Lemma consistency_step_report (type : string) (s : list value)
  (earlier errs : list object) (r : object) :
  set_models s earlier ->
  consistency_step type (s, errs) r
  = (if Set_has s (reference_of r) then s else Set_add s (reference_of r),
     errs ++ match consistency_errors earlier r with
             | [] => []
             | errors =>
                 [errorRecord (arrange type (sanitizeKeys r))
                    (join errors_separator errors)]
             end).
Proof.
  intros M. unfold consistency_step, consistency_errors, seen_before.
  fold (reference_of r). rewrite <- (M (reference_of r)).
  destruct (Set_has s (reference_of r)) eqn:E;
    destruct (validateEndBalance (sanitizeKeys r)) as [e|] eqn:V;
    try rewrite (validateEndBalance_truthy _ _ V); simpl;
    try rewrite app_nil_r; reflexivity.
Qed.

Lemma consistency_fold (type : string) (records : list object) :
  forall (s : list value) (earlier errs : list object),
    set_models s earlier ->
    snd (fold_left (consistency_step type) records (s, errs))
    = errs ++ consistency_report type earlier records.
Proof.
  induction records as [|r rest IH]; intros s earlier errs M.
  - simpl. now rewrite app_nil_r.
  - cbn [fold_left consistency_report].
    rewrite (consistency_step_report type s earlier errs r M).
    rewrite (IH _ (earlier ++ [r]) _ (set_models_step s earlier r M)).
    now rewrite <- app_assoc.
Qed.

Lemma processFile_cases (records : list object) (type : string) :
  processFile records type
  = match filter (fun r => negb (structurally_valid r)) records with
    | [] => consistency_report type [] records
    | invalid => map (structural_error_record type) invalid
    end.
Proof.
  unfold processFile. rewrite validation_fold. simpl.
  destruct (filter _ records) eqn:F; simpl; [|reflexivity].
  rewrite (consistency_fold type records [] [] []); [reflexivity|].
  intros v. reflexivity.
Qed.

Lemma append_assoc (a b c : string) :
  ((a ++ b) ++ c)%string = (a ++ b ++ c)%string.
Proof. induction a as [|x a IH]; simpl; [reflexivity | now rewrite IH]. Qed.

Lemma join_cons_prefix (sep p : string) (rest : list string) :
  exists tail, join sep (p :: rest) = (p ++ tail)%string.
Proof.
  destruct rest as [|q rest].
  - exists EmptyString. simpl. induction p; simpl; congruence.
  - now exists (sep ++ join sep (q :: rest))%string.
Qed.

○ ○ ○ ○ ○

## What you have to do:
Starting at the first line of the records above, please copy every line exactly through the line containing "rewrite (consistency_fold type", and stop there.

## Result for this task:
Lemma consistency_step_report (type : string) (s : list value)
  (earlier errs : list object) (r : object) :
  set_models s earlier ->
  consistency_step type (s, errs) r
  = (if Set_has s (reference_of r) then s else Set_add s (reference_of r),
     errs ++ match consistency_errors earlier r with
             | [] => []
             | errors =>
                 [errorRecord (arrange type (sanitizeKeys r))
                    (join errors_separator errors)]
             end).
Proof.
  intros M. unfold consistency_step, consistency_errors, seen_before.
  fold (reference_of r). rewrite <- (M (reference_of r)).
  destruct (Set_has s (reference_of r)) eqn:E;
    destruct (validateEndBalance (sanitizeKeys r)) as [e|] eqn:V;
    try rewrite (validateEndBalance_truthy _ _ V); simpl;
    try rewrite app_nil_r; reflexivity.
Qed.

Lemma consistency_fold (type : string) (records : list object) :
  forall (s : list value) (earlier errs : list object),
    set_models s earlier ->
    snd (fold_left (consistency_step type) records (s, errs))
    = errs ++ consistency_report type earlier records.
Proof.
  induction records as [|r rest IH]; intros s earlier errs M.
  - simpl. now rewrite app_nil_r.
  - cbn [fold_left consistency_report].
    rewrite (consistency_step_report type s earlier errs r M).
    rewrite (IH _ (earlier ++ [r]) _ (set_models_step s earlier r M)).
    now rewrite <- app_assoc.
Qed.

Lemma processFile_cases (records : list object) (type : string) :
  processFile records type
  = match filter (fun r => negb (structurally_valid r)) records with
    | [] => consistency_report type [] records
    | invalid => map (structural_error_record type) invalid
    end.
Proof.
  unfold processFile. rewrite validation_fold. simpl.
  destruct (filter _ records) eqn:F; simpl; [|reflexivity].
  rewrite (consistency_fold type records [] [] []); [reflexivity|].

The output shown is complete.